More doctors are starting to realize a danger associated primarily with younger women, according to staff at Denver’s Rose Medical Center. The damaging heart condition is called spontaneous coronary artery dissection (SCAD).
SCAD shreds the inner lining of an artery, blocking blood flow.
Jennifer Gaydosh, a nurse in Rose Medical Center’s cardiac unit, suffered a SCAD heart attack about 10 months ago.
“I started having burning pain down my left arm,” Gaydosh told FOX31.
She admits she messed up at first, doing what too many of her own patients have done.
“I talked myself out of it,” the 48-year-old said. “I thought I couldn’t possibly be having a heart attack.”
Gaydosh’s SCAD condition caused one of her main arteries to dissect and cut off blood flow.

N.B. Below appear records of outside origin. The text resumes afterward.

Lemma createSecureActionUrl_spec (type : LinkerActionsTypes) (entropy : nat -> Byte.byte)
    (s : t) :
  createSecureActionUrl encodeApiEvent buildActionUrl type entropy s
  = (Ok (buildActionUrl
           {| action_type := Secure;
              action_payload := ISecure (network_version s) (randomBytes 16 entropy);
              sender := None |}
           Device),
     with_secureAction
       (Some {| secure_type := type; secure_hash := randomBytes 16 entropy |})
       (requested (unmute_frame encodeApiEvent) s)).
Proof.
  unfold createSecureActionUrl, bind at 1. rewrite unMuteApiConnection_spec.
  unfold bind, modify, get, ret. simpl.
  unfold requested. now destruct (ApiConnection.opened _).
Qed.

(** C6, amended: every call of [createSecureActionUrl] draws a nonce of 16
    bytes, stores [{type, nonce}] as the outstanding challenge in place of
    any earlier one, and returns the link built from the action [Secure]
    with the network's version and the nonce, for the sender role
    [Device].  It asks the relay to unmute the connection: the unmute
    frame is sent when the connection is opened, and
    [errApiInvalidConnectionState] goes out on [error$] when it is not (the
    challenge is stored all the same).  After a challenge was created, a
    signed response whose reported signer is not [===] to what recovery
    over the new nonce returns (such as a late response to an earlier
    nonce, from which the signer is not recovered over the new one) emits
    no LinkAction and leaves the new challenge in the slot. *)
Theorem createSecureActionUrl_replaces_challenge
    (type : LinkerActionsTypes) (entropy : nat -> Byte.byte) (s : t) :
  let nonce := randomBytes 16 entropy in
  let out := createSecureActionUrl encodeApiEvent buildActionUrl type entropy s in
  let opened := ApiConnection.opened (Api.connection (api s)) in
  length nonce = 16
  /\ fst out
     = Ok (buildActionUrl
             {| action_type := Secure;
                action_payload := ISecure (network_version s) nonce;
                sender := None |}
             Device)
  /\ secureAction (snd out) = Some {| secure_type := type; secure_hash := nonce |}
  /\ ApiConnection.sent (Api.connection (api (snd out)))
     = (ApiConnection.sent (Api.connection (api s))
        ++ if opened then [unmute_frame encodeApiEvent] else [])%list
  /\ errors (snd out)
     = (errors s ++ if opened then [] else [errApiInvalidConnectionState])%list
  /\ (forall env signer recipient signature,
        signer <> returned (recoverAddressFromPersonalMessage nonce signature) ->
        let late :=
          on_event encodeApiEvent recoverAddressFromPersonalMessage muted_emits env
            {| ApiEvents.type := SignedSecureAction;
               payload := Some (ISignedSecureAction signer recipient signature) |}
            (snd out) in
        incomingAction (snd late) = incomingAction (snd out)
        /\ secureAction (snd late)
           = Some {| secure_type := type; secure_hash := nonce |}).
Proof.
  cbv zeta. split; [ apply length_randomBytes | ].
  rewrite createSecureActionUrl_spec.
  cbn [fst snd secureAction with_secureAction api errors].
  split; [ reflexivity | ]. split; [ reflexivity | ].
  split; [ apply requested_sent | ]. split; [ apply requested_errors | ].
  intros env signer recipient signature Hne.
  rewrite on_signed_event. cbn [fst snd].
  rewrite requested_incomingAction, requested_secureAction.
  unfold resolves. cbn [secureAction with_secureAction secure_hash].
  rewrite (bool_decide_eq_false_2 _ Hne). simpl.
  split; reflexivity.
Qed.


End ChallengeProperties.

(** *** The challenge at concrete events *)

Section ChallengeExamples.

Import Sdk Scenario.

(** C2, as stated, fails.  With a challenge over the first nonce
    outstanding, a response signed by ["0xB2"] over that nonce and reported
    as signed by ["0xB2"] resolves to the LinkAction, but the challenge is
    still in the slot afterwards; and with no challenge outstanding the same
    event is not a no-op: a mute frame goes out on the connection. *)
Lemma signed_response_keeps_challenge :
  let nonce := randomBytes 16 entropy1 in
  let out := on_event frame_of recover on_change no_backend signed_by_B2 challenged in
  let idle := on_event frame_of recover on_change no_backend signed_by_B2 sdk_online in
  recover nonce (sign "0xB2" nonce) = Some "0xB2"
  /\ secureAction challenged
     = Some {| secure_type := CreateAccountDevice; secure_hash := nonce |}
  /\ incomingAction (snd out) = [resolved_action challenged (Some "0xB2")]
  /\ secureAction (snd out)
     = Some {| secure_type := CreateAccountDevice; secure_hash := nonce |}
  /\ secureAction sdk_online = None
  /\ ApiConnection.sent (Api.connection (api sdk_online)) = []
  /\ ApiConnection.sent (Api.connection (api (snd idle))) = [mute_frame frame_of].
Proof. vm_compute. repeat split. Qed.

(** A [null] signer and a failed recovery are [===]: the challenge
    resolves to a LinkAction that names [null].  A signer that is left out
    is [undefined], which is not [null]: nothing is emitted. *)
Lemma null_signer_meets_failed_recovery :
  let out := on_event frame_of recover on_change no_backend signed_by_null challenged in
  let left_out :=
    on_event frame_of recover on_change no_backend
      {| ApiEvents.type := ApiEvents.SignedSecureAction;
         ApiEvents.payload :=
           Some (ApiEvents.ISignedSecureAction ApiEvents.Absent None "unsigned") |}
      challenged in
  recover (randomBytes 16 entropy1) "unsigned" = None
  /\ incomingAction (snd out) = [resolved_action challenged None]
  /\ incomingAction (snd left_out) = [].
Proof. vm_compute. repeat split. Qed.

The cause of SCAD is a mystery.
“The artery became fragile and got a tear in the wall,” Dr. Michael Wahl said.
Once realizing what he was dealing with, Dr. Wahl decided against a stint. Using echocardiograms and angiograms, Dr. Wahl saw Gaydosh’s overall healthy heart was working to help compensate where Gaydosh’s artery fell short. Medication is now boosting that success.
Ten months later, Gaydosh says she is feeling great. She regularly sees a cardiologist now. She also takes time to tell her story.
The lesson: listen to your body and don’t wait.
SCAD happens more to women than men. Symptoms are less apparent for women. Rose Medical Center has treated three patients with SCAD in the past two weeks, according to Gaydosh.